● EXERCISE DETAILS:
A verbatim reproduction of the lines below, from the line containing "c_list_end;; mret true" through the line containing "v ← ask prc (c_key_val key);", both ends included, is the whole required output.

● DATA FOR THIS TASK:
(* ===== verification/ParserBase.v ===== *)
(** * Parsers of tokens

    src/mysqlconnector/cdk/parser/parser.h: moving through the tokens ([Token_base]), a
    parser that reports to a processor or consumes silently ([Expr_parser]), and the
    parsers of lists, arrays and documents over a parser of base values ([List_parser],
    [Any_parser] with [Arr_parser], [Doc_parser] and [KV_parser]).

    The parsers report on the fly: a processor is the client's object whose callbacks are
    called while the tokens are consumed, and some callbacks return the processor for the
    next part, which may be null.  The model keeps the log of the calls.  A client is
    deterministic, so whether it returns null is a function of the calls it has seen,
    [p_accept].  A processor argument is a [bool]: false stands for the null pointer.

    A parser that moves through [n] tokens is given fuel [S n]. *)

From S2P Require Import Prelude Cursor Tokenizer.

(** ** Iterators, calls and the state of a parser *)

(** A position in the sequence of tokens: those that are left, and the text they were
    taken from, which the errors quote. *)
Record It := mk_It { it_input : wstr; it_toks : list Token }.

(** The calls on processors of documents, lists and any values; [Base] are those of
    the processor of base values. *)
Inductive call (Base : Type) :=
| c_doc | c_arr | c_scalar
| c_doc_begin | c_doc_end | c_key_val (key : wstr)
| c_list_begin | c_list_end | c_list_el
| c_base (b : Base).
Arguments c_doc {Base}. Arguments c_arr {Base}. Arguments c_scalar {Base}.
Arguments c_doc_begin {Base}. Arguments c_doc_end {Base}. Arguments c_key_val {Base} key.
Arguments c_list_begin {Base}. Arguments c_list_end {Base}. Arguments c_list_el {Base}.
Arguments c_base {Base} b.

#[export] Instance call_eq_dec {Base} `{EqDecision Base} : EqDecision (call Base).
Proof. solve_decision. Defined.

Record PState (Base : Type) := mk_PState {
  p_it : It;
  p_log : list (call Base);
  p_accept : list (call Base) -> bool
}.
Arguments mk_PState {Base} _ _ _.
Arguments p_it {Base} _. Arguments p_log {Base} _. Arguments p_accept {Base} _ _.

Section parsers.
Context {Base : Type}.
Abbreviation parser := (Method (PState Base)).
Implicit Types (prc : bool) (s : PState Base).

Definition set_it (it : It) s : PState Base := mk_PState it (p_log s) (p_accept s).
Definition set_log (l : list (call Base)) s : PState Base := mk_PState (p_it s) l (p_accept s).

(** ** [Token_base] *)

Definition rest_toks s : list Token := it_toks (p_it s).

Definition tokens_available s : bool := negb (bool_decide (rest_toks s = [])).

Definition peek_token s : option Token := head (rest_toks s).

Definition next_it (it : It) : It := mk_It (it_input it) (tail (it_toks it)).

Definition consume_token : parser (option Token) := fun s =>
  match peek_token s with
  | None => (Ok None, s)
  | Some t => (Ok (Some t), set_it (next_it (p_it s)) s)
  end.

Definition cur_token_type_is (ty : Token_Type) s : bool :=
  match peek_token s with Some t => bool_decide (tok_type t = ty) | None => false end.

Definition cur_token_type_in (types : list Token_Type) s : bool :=
  match peek_token s with Some t => bool_decide (tok_type t ∈ types) | None => false end.

Definition consume_token_is (ty : Token_Type) : parser (option Token) :=
  b ← read (cur_token_type_is ty);
  if b : bool then consume_token else mret None.

(** The position of an iterator: where its token begins, or the end of the text. *)
Definition it_pos (it : It) : nat :=
  match it_toks it with t :: _ => pos_begin t | [] => length (it_input it) end.

Definition error_at {A} (it : It) (msg : wstr) : outcome A :=
  throw_error (it_input it) (it_pos it) msg.

Definition parse_error {A} (msg : wstr) : parser A := fun s => (error_at (p_it s) msg, s).

Definition unsupported {A} (what : wstr) : parser A :=
  parse_error (what ++ wlit " not supported yet").

Definition consume_token_throw (ty : Token_Type) (msg : wstr) : parser Token :=
  t ← consume_token_is ty;
  match t with Some t => mret t | None => parse_error msg end.

(** ** Calls on a processor *)

(** A call that returns nothing. *)
Definition tell prc (c : call Base) : parser unit :=
  if prc then update (fun s => set_log (p_log s ++ [c]) s) else mret tt.

(** A call that returns a processor, null without a processor to call. *)
Definition ask prc (c : call Base) : parser bool :=
  if prc then update (fun s => set_log (p_log s ++ [c]) s);; read (fun s => p_accept s (p_log s))
  else mret false.

(** ** [Expr_parser]

    [do_parse] is the method of the derived class; the parsers are created where they are
    used and process once. *)

Definition consume (do_parse : bool -> parser bool) : parser unit :=
  b ← do_parse false;
  if b : bool then mret tt else parse_error (wlit "Failed to parse the string").

Definition process_if (do_parse : bool -> parser bool) prc : parser bool :=
  if prc then do_parse true else consume do_parse;; mret true.

Definition process (do_parse : bool -> parser bool) : parser unit :=
  b ← do_parse true;
  if b : bool then mret tt else parse_error (wlit "Failed to parse the string").

(** ** [List_parser]

    [list_el] is the call for the next element of the list processor, [el] the parser of
    an element. *)
Fixpoint list_do_parse (fuel : nat) (sep : Token_Type) (list_el : bool -> parser bool)
    (el : bool -> parser bool) (first_element : bool) prc : parser bool :=
  match fuel with
  | O => pure Diverged
  | S n =>
      e ← list_el prc;
      ok ← process_if el e;
      if negb ok then
        if first_element then mret false else parse_error (wlit "Expected next list element")
      else
        t ← consume_token_is sep;
        match t with
        | None => mret true
        | Some _ => list_do_parse n sep list_el el false prc
        end
  end.

(** ** [Any_parser]

    Arrays and documents, given the parser [any] of their elements. *)

Definition arr_do_parse (fuel : nat) (any : bool -> parser bool) prc : parser bool :=
  o ← consume_token_is LSQBRACKET;
  match o with
  | None => mret false
  | Some _ =>
      tell prc c_list_begin;;
      fin ← read (cur_token_type_is RSQBRACKET);
      (if fin : bool then mret tt else
         ok ← process_if (list_do_parse fuel COMMA (fun prc => ask prc c_list_el) any true) prc;
         if ok : bool then mret tt else parse_error (wlit "Expected array element"));;
      c ← consume_token_is RSQBRACKET;
      match c with
      | None => parse_error (wlit "Expected ']' to close array")
      | Some _ => tell prc c_list_end;; mret true
      end
  end.

Definition kv_do_parse (any : bool -> parser bool) prc : parser bool :=
  b ← read (cur_token_type_in [QQSTRING; QSTRING; WORD]);
  if negb b then mret false else
  t ← consume_token;
  key ← pure (deref (tok_text <$> t));
  c ← consume_token_is COLON;
  match c with
  | None => parse_error (wlit "Expected ':' after key name in a document")
  | Some _ =>
      v ← ask prc (c_key_val key);
      ok ← process_if any v;
      if ok : bool then mret true
      else parse_error (wlit "Expected key value after ':' in a document")
  end.

(** The pairs are a list whose processor gives the document's own for every element. *)
Definition doc_do_parse (fuel : nat) (any : bool -> parser bool) prc : parser bool :=
  o ← consume_token_is LCURLY;
  match o with
  | None => mret false
  | Some _ =>
      tell prc c_doc_begin;;
      fin ← read (cur_token_type_is RCURLY);
      (if fin : bool then mret tt else
         ok ← list_do_parse fuel COMMA mret (kv_do_parse any) true prc;
         if ok : bool then mret tt
         else parse_error (wlit "Expected a key-value pair in a document"));;
      c ← consume_token_is RCURLY;
      match c with
      | None => parse_error (wlit "Expected '}' closing a document")
      | Some _ => tell prc c_doc_end;; mret true
      end
  end.

(** [base] parses a base value, reporting to what [get_base_prc] makes of the processor. *)
Fixpoint any_do_parse (fuel : nat) (base : bool -> parser bool) prc : parser bool :=
  match fuel with
  | O => pure Diverged
  | S n =>
      doc ← read (cur_token_type_is LCURLY);
      arr ← read (cur_token_type_is LSQBRACKET);
      if doc : bool then
        p ← ask prc c_doc; process_if (doc_do_parse n (any_do_parse n base)) p;; mret true
      else if arr : bool then
        p ← ask prc c_arr; process_if (arr_do_parse n (any_do_parse n base)) p;; mret true
      else base prc
  end.

End parsers.
(** The text is that of a token. *)
Lemma float_printable n : float_ok n -> printable (NUMBER, float_text n).
Proof.
  intros (Hi & Hf & He & _). destruct (dec_text_reads (fl_int n) Hi) as (Hne & Hd & _).
  unfold float_text. constructor; [done|done| | |].
  - destruct (fl_frac n) as [|d ds]; [constructor|]. unfold frac_text. constructor; [done|].
    apply Forall_map. eapply Forall_impl; [exact Hf|]. intros x Hx. by apply dec_digit.
  - destruct (fl_exp n) as [e|]; [|constructor]. unfold exp_text.
    destruct (Z.ltb_spec e 0).
    + destruct (dec_text_reads (- e)) as (? & ? & _); [lia|]. constructor; [by apply (bool_decide_unpack _)..| |]; done.
    + destruct (dec_text_reads e) as (? & ? & _); [lia|]. constructor; [by apply (bool_decide_unpack _)| |]; done.
  - destruct (fl_exp n) as [e|]; [by destruct (frac_text _)|]. by destruct (fl_frac n).
Qed.

(** ** Documents *)

Inductive json :=
| JNull | JBool (b : bool) | JString (v : wstr)
| JInt (z : Z)               (** [- 2 ^ 63 < z < 2 ^ 63] *)
| JUint (z : Z)              (** [2 ^ 63 < z < 2 ^ 64] *)
| JFloat (n : float)
| JArr (l : list json) | JDoc (l : list (wstr * json)).

(** The numbers of a document are in their ranges. *)
Inductive json_ok : json -> Prop :=
| ok_null : json_ok JNull
| ok_bool b : json_ok (JBool b)
| ok_string v : json_ok (JString v)
| ok_int z : - 2 ^ 63 < z < 2 ^ 63 -> json_ok (JInt z)
| ok_uint z : 2 ^ 63 < z < 2 ^ 64 -> json_ok (JUint z)
| ok_float n : float_ok n -> json_ok (JFloat n)
| ok_arr l : jsons_ok l -> json_ok (JArr l)
| ok_doc l : members_ok l -> json_ok (JDoc l)
with jsons_ok : list json -> Prop :=
| jsons_nil : jsons_ok []
| jsons_cons j l : json_ok j -> jsons_ok l -> jsons_ok (j :: l)
with members_ok : list (wstr * json) -> Prop :=
| members_nil : members_ok []
| members_cons k j l : json_ok j -> members_ok l -> members_ok ((k, j) :: l).

Scheme json_ok_mind := Induction for json_ok Sort Prop
with jsons_ok_mind := Induction for jsons_ok Sort Prop
with members_ok_mind := Induction for members_ok Sort Prop.
Combined Scheme json_ok_all from json_ok_mind, jsons_ok_mind, members_ok_mind.

(** The tokens of a document. *)
Definition int_pieces (z : Z) : list piece :=
  if z <? 0 then [(MINUS, wlit "-"); (INTEGER, dec_text (- z))] else [(INTEGER, dec_text z)].

Definition float_pieces (n : float) : list piece :=
  if fl_neg n then [(MINUS, wlit "-"); (NUMBER, float_text n)] else [(NUMBER, float_text n)].

Fixpoint json_pieces (j : json) : list piece :=
  match j with
  | JNull => [(WORD, wlit "null")]
  | JBool b => [(WORD, if b then wlit "true" else wlit "false")]
  | JString v => [(QQSTRING, v)]
  | JInt z => int_pieces z
  | JUint z => [(INTEGER, dec_text z)]
  | JFloat n => float_pieces n
  | JArr l =>
      (LSQBRACKET, wlit "[") ::
      (fix elements (l : list json) :=
         match l with
         | [] => []
         | [j] => json_pieces j
         | j :: l' => json_pieces j ++ (COMMA, wlit ",") :: elements l'
         end) l ++ [(RSQBRACKET, wlit "]")]
  | JDoc l =>
      (LCURLY, wlit "{") ::
      (fix members (l : list (wstr * json)) :=
         match l with
         | [] => []
         | [(k, j)] => (QQSTRING, k) :: (COLON, wlit ":") :: json_pieces j
         | (k, j) :: l' =>
             (QQSTRING, k) :: (COLON, wlit ":") :: json_pieces j ++ (COMMA, wlit ",") :: members l'
         end) l ++ [(RCURLY, wlit "}")]
  end.

(** The same lists, for lemmas about them. *)
Fixpoint elements_pieces (l : list json) : list piece :=
  match l with
  | [] => []
  | [j] => json_pieces j
  | j :: l' => json_pieces j ++ (COMMA, wlit ",") :: elements_pieces l'
  end.

Fixpoint members_pieces (l : list (wstr * json)) : list piece :=
  match l with
  | [] => []
  | [(k, j)] => (QQSTRING, k) :: (COLON, wlit ":") :: json_pieces j
  | (k, j) :: l' =>
      (QQSTRING, k) :: (COLON, wlit ":") :: json_pieces j ++ (COMMA, wlit ",") :: members_pieces l'
  end.

Lemma json_pieces_arr l :
  json_pieces (JArr l) = (LSQBRACKET, wlit "[") :: elements_pieces l ++ [(RSQBRACKET, wlit "]")].
Proof. done. Qed.

Lemma json_pieces_doc l :
  json_pieces (JDoc l) = (LCURLY, wlit "{") :: members_pieces l ++ [(RCURLY, wlit "}")].
Proof. done. Qed.

(** The text: the tokens, each followed by a blank. *)
Definition json_text (j : json) : wstr := pieces_text (json_pieces j).

(** ** The visit of a client *)

Section visit.
Context (accept : list (call json_call) -> bool).
Abbreviation log := (list (call json_call)).

Definition scalar_call (j : json) : json_call :=
  match j with
  | JBool b => js_yesno b
  | JString v => js_str v
  | JInt z => js_num_int z
  | JUint z => js_num_uint z
  | JFloat n => js_num_double (float_value n)
  | _ => js_null
  end.

(** The log after the value was reported to a processor, null if [prc] is false. *)
Fixpoint report_any (j : json) (prc : bool) (l : log) : log :=
  if negb prc then l else
  match j with
  | JArr js =>
      let l1 := l ++ [c_arr] in
      if accept l1 then
        (fix elements (js : list json) (l : log) : log :=
           match js with
           | [] => l
           | j :: js' => let l' := l ++ [c_list_el] in elements js' (report_any j (accept l') l')
           end) js (l1 ++ [c_list_begin]) ++ [c_list_end]
      else l1
  | JDoc ms =>
      let l1 := l ++ [c_doc] in
      if accept l1 then
        (fix members (ms : list (wstr * json)) (l : log) : log :=
           match ms with
           | [] => l
           | (k, j) :: ms' =>
               let l' := l ++ [c_key_val k] in members ms' (report_any j (accept l') l')
           end) ms (l1 ++ [c_doc_begin]) ++ [c_doc_end]
      else l1
  | _ =>
      let l1 := l ++ [c_scalar] in
      if accept l1 then l1 ++ [c_base (scalar_call j)] else l1
  end.

Fixpoint report_elements (js : list json) (prc : bool) (l : log) : log :=
  match js with
  | [] => l
  | j :: js' =>
      let l' := told prc l c_list_el in
      report_elements js' prc (report_any j (prc && accept l') l')
  end.

Fixpoint report_members (ms : list (wstr * json)) (prc : bool) (l : log) : log :=
  match ms with
  | [] => l
  | (k, j) :: ms' =>
      let l' := told prc l (c_key_val k) in
      report_members ms' prc (report_any j (prc && accept l') l')
  end.

Definition report_arr (js : list json) (prc : bool) (l : log) : log :=
  told prc (report_elements js prc (told prc l c_list_begin)) c_list_end.

Definition report_doc (ms : list (wstr * json)) (prc : bool) (l : log) : log :=
  told prc (report_members ms prc (told prc l c_doc_begin)) c_doc_end.

Lemma report_any_null j l : report_any j false l = l.
Proof using. by destruct j. Qed.

Lemma report_elements_null js l : report_elements js false l = l.
Proof using. revert l. induction js as [|j js IH]; intros l; [done|]. simpl. by rewrite report_any_null. Qed.

Lemma report_members_null ms l : report_members ms false l = l.
Proof using. revert l. induction ms as [|[k j] js IH]; intros l; [done|]. simpl. by rewrite report_any_null. Qed.

Lemma report_any_arr js prc l :
  report_any (JArr js) prc l = report_arr js (prc && accept (told prc l c_arr)) (told prc l c_arr).
Proof using.
  destruct prc; simpl; [|unfold report_arr; simpl; by rewrite report_elements_null].
  destruct (accept _); unfold report_arr; simpl; [|by rewrite report_elements_null].
  f_equal. generalize ((l ++ [c_arr]) ++ [c_list_begin]). clear l.
  induction js as [|j js IH]; intros l; [done|]. simpl. by rewrite IH.
Qed.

● SOLUTION TO THIS PROBLEM:
      | Some _ => tell prc c_list_end;; mret true
      end
  end.

Definition kv_do_parse (any : bool -> parser bool) prc : parser bool :=
  b ← read (cur_token_type_in [QQSTRING; QSTRING; WORD]);
  if negb b then mret false else
  t ← consume_token;
  key ← pure (deref (tok_text <$> t));
  c ← consume_token_is COLON;
  match c with
  | None => parse_error (wlit "Expected ':' after key name in a document")
  | Some _ =>
      v ← ask prc (c_key_val key);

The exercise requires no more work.